Dataset entries:
============
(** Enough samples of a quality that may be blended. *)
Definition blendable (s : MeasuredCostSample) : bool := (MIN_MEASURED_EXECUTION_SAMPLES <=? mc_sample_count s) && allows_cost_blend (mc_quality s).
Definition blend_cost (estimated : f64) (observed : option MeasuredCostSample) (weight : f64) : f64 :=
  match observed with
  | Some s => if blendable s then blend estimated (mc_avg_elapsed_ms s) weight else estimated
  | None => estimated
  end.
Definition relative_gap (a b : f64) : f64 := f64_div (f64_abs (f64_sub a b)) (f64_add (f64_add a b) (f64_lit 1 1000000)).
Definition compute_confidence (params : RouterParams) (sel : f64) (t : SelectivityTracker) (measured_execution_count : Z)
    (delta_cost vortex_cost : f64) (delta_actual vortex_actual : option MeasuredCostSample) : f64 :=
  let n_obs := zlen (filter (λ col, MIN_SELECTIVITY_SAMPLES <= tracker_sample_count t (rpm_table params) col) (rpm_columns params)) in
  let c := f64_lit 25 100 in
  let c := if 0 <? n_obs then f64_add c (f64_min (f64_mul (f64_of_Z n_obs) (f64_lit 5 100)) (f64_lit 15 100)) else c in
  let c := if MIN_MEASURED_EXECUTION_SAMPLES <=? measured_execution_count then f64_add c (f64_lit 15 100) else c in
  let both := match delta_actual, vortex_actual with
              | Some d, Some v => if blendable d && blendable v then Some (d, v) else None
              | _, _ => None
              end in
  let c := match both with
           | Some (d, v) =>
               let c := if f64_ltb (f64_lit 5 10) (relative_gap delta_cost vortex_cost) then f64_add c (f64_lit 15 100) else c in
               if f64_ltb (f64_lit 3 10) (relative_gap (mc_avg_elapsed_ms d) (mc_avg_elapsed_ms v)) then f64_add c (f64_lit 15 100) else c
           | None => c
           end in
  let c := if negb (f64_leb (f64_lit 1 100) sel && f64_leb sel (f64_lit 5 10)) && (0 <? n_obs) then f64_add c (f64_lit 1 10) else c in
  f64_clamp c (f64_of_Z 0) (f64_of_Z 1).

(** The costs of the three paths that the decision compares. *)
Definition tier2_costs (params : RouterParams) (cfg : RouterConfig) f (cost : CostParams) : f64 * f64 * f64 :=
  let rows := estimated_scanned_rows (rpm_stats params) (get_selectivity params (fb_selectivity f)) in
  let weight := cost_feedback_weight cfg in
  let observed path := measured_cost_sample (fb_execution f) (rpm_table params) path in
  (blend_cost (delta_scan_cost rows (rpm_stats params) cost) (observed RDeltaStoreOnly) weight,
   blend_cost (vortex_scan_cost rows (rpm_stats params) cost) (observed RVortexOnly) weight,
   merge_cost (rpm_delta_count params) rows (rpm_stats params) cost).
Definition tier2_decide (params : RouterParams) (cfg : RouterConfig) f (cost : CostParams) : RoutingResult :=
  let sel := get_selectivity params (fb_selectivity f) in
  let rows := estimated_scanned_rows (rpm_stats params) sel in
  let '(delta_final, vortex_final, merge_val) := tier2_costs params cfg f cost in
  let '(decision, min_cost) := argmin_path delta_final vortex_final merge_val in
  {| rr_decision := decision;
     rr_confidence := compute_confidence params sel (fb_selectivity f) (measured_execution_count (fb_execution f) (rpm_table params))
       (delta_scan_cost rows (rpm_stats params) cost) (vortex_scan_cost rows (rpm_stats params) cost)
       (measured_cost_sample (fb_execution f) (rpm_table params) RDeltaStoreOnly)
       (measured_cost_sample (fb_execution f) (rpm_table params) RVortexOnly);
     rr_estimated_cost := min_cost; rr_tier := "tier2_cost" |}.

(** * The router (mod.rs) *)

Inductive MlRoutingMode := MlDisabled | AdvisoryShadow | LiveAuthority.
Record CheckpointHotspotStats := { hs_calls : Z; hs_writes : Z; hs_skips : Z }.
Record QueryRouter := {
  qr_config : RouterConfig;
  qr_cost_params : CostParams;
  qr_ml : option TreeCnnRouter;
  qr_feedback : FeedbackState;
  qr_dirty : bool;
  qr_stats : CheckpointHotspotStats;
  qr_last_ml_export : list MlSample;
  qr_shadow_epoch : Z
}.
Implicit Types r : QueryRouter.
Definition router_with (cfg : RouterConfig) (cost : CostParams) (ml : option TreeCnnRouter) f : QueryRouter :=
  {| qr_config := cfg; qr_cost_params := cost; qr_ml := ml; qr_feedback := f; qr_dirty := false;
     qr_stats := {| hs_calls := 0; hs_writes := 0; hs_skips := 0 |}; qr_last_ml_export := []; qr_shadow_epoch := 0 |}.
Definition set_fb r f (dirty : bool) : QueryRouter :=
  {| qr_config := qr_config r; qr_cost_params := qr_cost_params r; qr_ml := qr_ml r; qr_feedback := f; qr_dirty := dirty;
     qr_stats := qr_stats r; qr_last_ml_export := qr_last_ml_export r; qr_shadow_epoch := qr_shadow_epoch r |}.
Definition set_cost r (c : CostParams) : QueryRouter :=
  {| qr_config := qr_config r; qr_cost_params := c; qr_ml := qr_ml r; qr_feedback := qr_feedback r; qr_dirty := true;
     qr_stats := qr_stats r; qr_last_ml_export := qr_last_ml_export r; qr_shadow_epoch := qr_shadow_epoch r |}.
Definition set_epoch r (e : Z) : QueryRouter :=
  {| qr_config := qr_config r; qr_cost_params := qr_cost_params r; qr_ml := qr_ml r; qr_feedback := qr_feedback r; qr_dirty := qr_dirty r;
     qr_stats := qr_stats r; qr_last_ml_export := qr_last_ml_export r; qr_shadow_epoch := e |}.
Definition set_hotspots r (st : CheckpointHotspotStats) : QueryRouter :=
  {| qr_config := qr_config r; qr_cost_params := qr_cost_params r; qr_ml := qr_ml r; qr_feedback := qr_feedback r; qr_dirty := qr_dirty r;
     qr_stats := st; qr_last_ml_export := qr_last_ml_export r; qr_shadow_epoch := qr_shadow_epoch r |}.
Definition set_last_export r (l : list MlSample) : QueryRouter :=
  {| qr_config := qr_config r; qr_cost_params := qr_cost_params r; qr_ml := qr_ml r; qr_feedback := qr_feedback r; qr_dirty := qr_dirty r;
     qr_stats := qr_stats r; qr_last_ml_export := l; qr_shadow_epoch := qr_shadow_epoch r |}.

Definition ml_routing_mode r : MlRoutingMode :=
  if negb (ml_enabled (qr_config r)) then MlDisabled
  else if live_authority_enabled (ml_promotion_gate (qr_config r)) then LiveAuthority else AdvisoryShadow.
============
- [What is being asked] Output the records once more, exactly as they stand.

- [Response to the task]
(** Enough samples of a quality that may be blended. *)
Definition blendable (s : MeasuredCostSample) : bool := (MIN_MEASURED_EXECUTION_SAMPLES <=? mc_sample_count s) && allows_cost_blend (mc_quality s).
Definition blend_cost (estimated : f64) (observed : option MeasuredCostSample) (weight : f64) : f64 :=
  match observed with
  | Some s => if blendable s then blend estimated (mc_avg_elapsed_ms s) weight else estimated
  | None => estimated
  end.
Definition relative_gap (a b : f64) : f64 := f64_div (f64_abs (f64_sub a b)) (f64_add (f64_add a b) (f64_lit 1 1000000)).
Definition compute_confidence (params : RouterParams) (sel : f64) (t : SelectivityTracker) (measured_execution_count : Z)
    (delta_cost vortex_cost : f64) (delta_actual vortex_actual : option MeasuredCostSample) : f64 :=
  let n_obs := zlen (filter (λ col, MIN_SELECTIVITY_SAMPLES <= tracker_sample_count t (rpm_table params) col) (rpm_columns params)) in
  let c := f64_lit 25 100 in
  let c := if 0 <? n_obs then f64_add c (f64_min (f64_mul (f64_of_Z n_obs) (f64_lit 5 100)) (f64_lit 15 100)) else c in
  let c := if MIN_MEASURED_EXECUTION_SAMPLES <=? measured_execution_count then f64_add c (f64_lit 15 100) else c in
  let both := match delta_actual, vortex_actual with
              | Some d, Some v => if blendable d && blendable v then Some (d, v) else None
              | _, _ => None
              end in
  let c := match both with
           | Some (d, v) =>
               let c := if f64_ltb (f64_lit 5 10) (relative_gap delta_cost vortex_cost) then f64_add c (f64_lit 15 100) else c in
               if f64_ltb (f64_lit 3 10) (relative_gap (mc_avg_elapsed_ms d) (mc_avg_elapsed_ms v)) then f64_add c (f64_lit 15 100) else c
           | None => c
           end in
  let c := if negb (f64_leb (f64_lit 1 100) sel && f64_leb sel (f64_lit 5 10)) && (0 <? n_obs) then f64_add c (f64_lit 1 10) else c in
  f64_clamp c (f64_of_Z 0) (f64_of_Z 1).

(** The costs of the three paths that the decision compares. *)
Definition tier2_costs (params : RouterParams) (cfg : RouterConfig) f (cost : CostParams) : f64 * f64 * f64 :=
  let rows := estimated_scanned_rows (rpm_stats params) (get_selectivity params (fb_selectivity f)) in
  let weight := cost_feedback_weight cfg in
  let observed path := measured_cost_sample (fb_execution f) (rpm_table params) path in
  (blend_cost (delta_scan_cost rows (rpm_stats params) cost) (observed RDeltaStoreOnly) weight,
   blend_cost (vortex_scan_cost rows (rpm_stats params) cost) (observed RVortexOnly) weight,
   merge_cost (rpm_delta_count params) rows (rpm_stats params) cost).
Definition tier2_decide (params : RouterParams) (cfg : RouterConfig) f (cost : CostParams) : RoutingResult :=
  let sel := get_selectivity params (fb_selectivity f) in
  let rows := estimated_scanned_rows (rpm_stats params) sel in
  let '(delta_final, vortex_final, merge_val) := tier2_costs params cfg f cost in
  let '(decision, min_cost) := argmin_path delta_final vortex_final merge_val in
  {| rr_decision := decision;
     rr_confidence := compute_confidence params sel (fb_selectivity f) (measured_execution_count (fb_execution f) (rpm_table params))
       (delta_scan_cost rows (rpm_stats params) cost) (vortex_scan_cost rows (rpm_stats params) cost)
       (measured_cost_sample (fb_execution f) (rpm_table params) RDeltaStoreOnly)
       (measured_cost_sample (fb_execution f) (rpm_table params) RVortexOnly);
     rr_estimated_cost := min_cost; rr_tier := "tier2_cost" |}.

(** * The router (mod.rs) *)

Inductive MlRoutingMode := MlDisabled | AdvisoryShadow | LiveAuthority.
Record CheckpointHotspotStats := { hs_calls : Z; hs_writes : Z; hs_skips : Z }.
Record QueryRouter := {
  qr_config : RouterConfig;
  qr_cost_params : CostParams;
  qr_ml : option TreeCnnRouter;
  qr_feedback : FeedbackState;
  qr_dirty : bool;
  qr_stats : CheckpointHotspotStats;
  qr_last_ml_export : list MlSample;
  qr_shadow_epoch : Z
}.
Implicit Types r : QueryRouter.
Definition router_with (cfg : RouterConfig) (cost : CostParams) (ml : option TreeCnnRouter) f : QueryRouter :=
  {| qr_config := cfg; qr_cost_params := cost; qr_ml := ml; qr_feedback := f; qr_dirty := false;
     qr_stats := {| hs_calls := 0; hs_writes := 0; hs_skips := 0 |}; qr_last_ml_export := []; qr_shadow_epoch := 0 |}.
Definition set_fb r f (dirty : bool) : QueryRouter :=
  {| qr_config := qr_config r; qr_cost_params := qr_cost_params r; qr_ml := qr_ml r; qr_feedback := f; qr_dirty := dirty;
     qr_stats := qr_stats r; qr_last_ml_export := qr_last_ml_export r; qr_shadow_epoch := qr_shadow_epoch r |}.
Definition set_cost r (c : CostParams) : QueryRouter :=
  {| qr_config := qr_config r; qr_cost_params := c; qr_ml := qr_ml r; qr_feedback := qr_feedback r; qr_dirty := true;
     qr_stats := qr_stats r; qr_last_ml_export := qr_last_ml_export r; qr_shadow_epoch := qr_shadow_epoch r |}.
Definition set_epoch r (e : Z) : QueryRouter :=
  {| qr_config := qr_config r; qr_cost_params := qr_cost_params r; qr_ml := qr_ml r; qr_feedback := qr_feedback r; qr_dirty := qr_dirty r;
     qr_stats := qr_stats r; qr_last_ml_export := qr_last_ml_export r; qr_shadow_epoch := e |}.
Definition set_hotspots r (st : CheckpointHotspotStats) : QueryRouter :=
  {| qr_config := qr_config r; qr_cost_params := qr_cost_params r; qr_ml := qr_ml r; qr_feedback := qr_feedback r; qr_dirty := qr_dirty r;
     qr_stats := st; qr_last_ml_export := qr_last_ml_export r; qr_shadow_epoch := qr_shadow_epoch r |}.
Definition set_last_export r (l : list MlSample) : QueryRouter :=
  {| qr_config := qr_config r; qr_cost_params := qr_cost_params r; qr_ml := qr_ml r; qr_feedback := qr_feedback r; qr_dirty := qr_dirty r;
     qr_stats := qr_stats r; qr_last_ml_export := l; qr_shadow_epoch := qr_shadow_epoch r |}.

Definition ml_routing_mode r : MlRoutingMode :=
  if negb (ml_enabled (qr_config r)) then MlDisabled
  else if live_authority_enabled (ml_promotion_gate (qr_config r)) then LiveAuthority else AdvisoryShadow.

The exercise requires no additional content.